(** * A tagged paragraph block for a block-based editor

    Shallow embedding of the [Paragraph] tool class: its constructor,
    [drawView], [render], [merge], [validate], [onPaste], [onKeyUp],
    [_toggleTag] and the [data] getter and setter, over a model of the
    part of the browser platform the class talks to (strings, arrays,
    [Set], the DOM of three [DIV] elements and the markup they hold).

    Conventions.  A JavaScript string is a sequence of code units
    restricted to U+0000..U+00FF (a Rocq [string]); a property that may be
    absent ([undefined]) is an [option]; an operation of the class is a
    computation in the monad [M] of state and exceptions over the [World]
    (the document's elements and the [this] object). *)

From Stdlib Require Import String Ascii List Bool Arith ZArith Lia.
Import ListNotations.

#[local] Set Warnings "-register-all".

Local Open Scope string_scope.
Local Open Scope list_scope.

(* ================================================================== *)
(** ** JavaScript strings and arrays *)
(* ================================================================== *)

Module JS.

(** Code unit of a character. *)
Definition charCode (c : ascii) : nat := nat_of_ascii c.

(** [s + c] for a single character. *)
Fixpoint snoc (s : string) (c : ascii) : string :=
  match s with
  | EmptyString => String c EmptyString
  | String a s' => String a (snoc s' c)
  end.

(** ECMAScript WhiteSpace and LineTerminator code points below U+0100:
    TAB, LF, VT, FF, CR, SPACE and NBSP. *)
Definition isWhiteSpace (c : ascii) : bool :=
  let n := charCode c in
  ((n =? 9) || (n =? 10) || (n =? 11) || (n =? 12) || (n =? 13)
   || (n =? 32) || (n =? 160))%nat.

(** [String.prototype.trimStart]. *)
Fixpoint trimStart (s : string) : string :=
  match s with
  | EmptyString => EmptyString
  | String c s' => if isWhiteSpace c then trimStart s' else s
  end.

(** [String.prototype.trimEnd]: a white-space character is dropped when
    everything after it has been dropped. *)
Fixpoint trimEnd (s : string) : string :=
  match s with
  | EmptyString => EmptyString
  | String c s' =>
      match trimEnd s' with
      | EmptyString => if isWhiteSpace c then EmptyString
                       else String c EmptyString
      | r => String c r
      end
  end.

(** [String.prototype.trim]. *)
Definition trim (s : string) : string := trimEnd (trimStart s).

(** [Array.prototype.includes] on an array of strings. *)
Fixpoint includes (l : list string) (x : string) : bool :=
  match l with
  | [] => false
  | y :: l' => if String.eqb y x then true else includes l' x
  end.

(** [Array.prototype.indexOf]: index of the first occurrence, [-1] when
    there is none. *)
Fixpoint indexOf_from (i : Z) (l : list string) (x : string) : Z :=
  match l with
  | [] => (-1)%Z
  | y :: l' => if String.eqb y x then i else indexOf_from (i + 1)%Z l' x
  end.

Definition indexOf (l : list string) (x : string) : Z := indexOf_from 0%Z l x.

(** Removal of the element at position [n]. *)
Fixpoint remove_at {A} (n : nat) (l : list A) : list A :=
  match l, n with
  | [], _ => []
  | _ :: l', O => l'
  | y :: l', S n' => y :: remove_at n' l'
  end.

(** [array.splice(start, 1)] as the class uses it: a negative [start]
    counts from the end of the array (clamped at 0), a [start] past the
    end removes nothing. *)
Definition splice1 {A} (l : list A) (start : Z) : list A :=
  let len := Z.of_nat (length l) in
  let actual := if (start <? 0)%Z then Z.max (len + start) 0 else Z.min start len in
  remove_at (Z.to_nat actual) l.

(** [array.push(x)]. *)
Definition push {A} (l : list A) (x : A) : list A := l ++ [x].

(** [array.join('')]. *)
Fixpoint join (l : list string) : string :=
  match l with
  | [] => EmptyString
  | s :: l' => s ++ join l'
  end.

(** A [Set] of strings, kept as the list of its members in insertion
    order; [Set.prototype.add] appends a value that is not a member. *)
Definition Set_add (s : list string) (x : string) : list string :=
  if includes s x then s else s ++ [x].

(** [new Set(iterable)]. *)
Definition new_Set (l : list string) : list string := fold_left Set_add l [].

(** [string + value] where the value may be [undefined]. *)
Definition plus (s : string) (v : option string) : string :=
  match v with
  | Some t => s ++ t
  | None => s ++ "undefined"
  end.

(** [value || ''] for a string-or-undefined value: the empty string is
    falsy as well. *)
Definition or_empty (v : option string) : string :=
  match v with
  | Some EmptyString => EmptyString
  | Some s => s
  | None => EmptyString
  end.

(** [value || []] for an array-or-undefined value (an array is truthy). *)
Definition or_nil {A} (v : option (list A)) : list A :=
  match v with
  | Some l => l
  | None => []
  end.

End JS.

(* ================================================================== *)
(** ** The platform: markup and the DOM *)
(* ================================================================== *)

(** The class reads and writes its view through [innerHTML],
    [textContent] and [querySelectorAll].  The model follows the HTML
    Standard: the tokenizer (data, tags, attributes, comments, DOCTYPE),
    the tree construction for a fragment parsed in a [div] and the
    fragment serialisation algorithm.  Not modelled: character references
    other than [&amp;], [&lt;], [&gt;], [&quot;] and [&nbsp;], the
    replacement of U+0000 by U+FFFD, and the per-element rules of tree
    construction (implied end tags, formatting elements, tables, raw-text
    elements, foreign content): every element but a void one is opened by
    its start tag and closed by its end tag.  The statements below that
    depend on how markup is parsed are about markup inside the modelled
    part: literal text, the five references, [<br>] and the [span]
    elements of the tag strip. *)

Module DOM.

Import JS.

(** *** Trees *)

Inductive node : Type :=
| Text (data : string)
| Comment (data : string)
| Element (name : string) (attrs : list (string * string)) (children : list node).

(** *** Characters *)

Definition is_chr (c d : ascii) : bool := Ascii.eqb c d.

(** U+0022 QUOTATION MARK. *)
Definition quotation_mark : ascii :=
  Ascii false true false false false true false false.

(** TAB, LF, FF, CR, SPACE. *)
Definition isAsciiWhitespace (c : ascii) : bool :=
  is_chr c "009" || is_chr c "010" || is_chr c "012" || is_chr c "013"
  || is_chr c " ".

▬▬▬

Go through the data above and copy each line that holds the word "fragment".

    the tree construction for a fragment parsed in a [div] and the
    fragment serialisation algorithm.  Not modelled: character references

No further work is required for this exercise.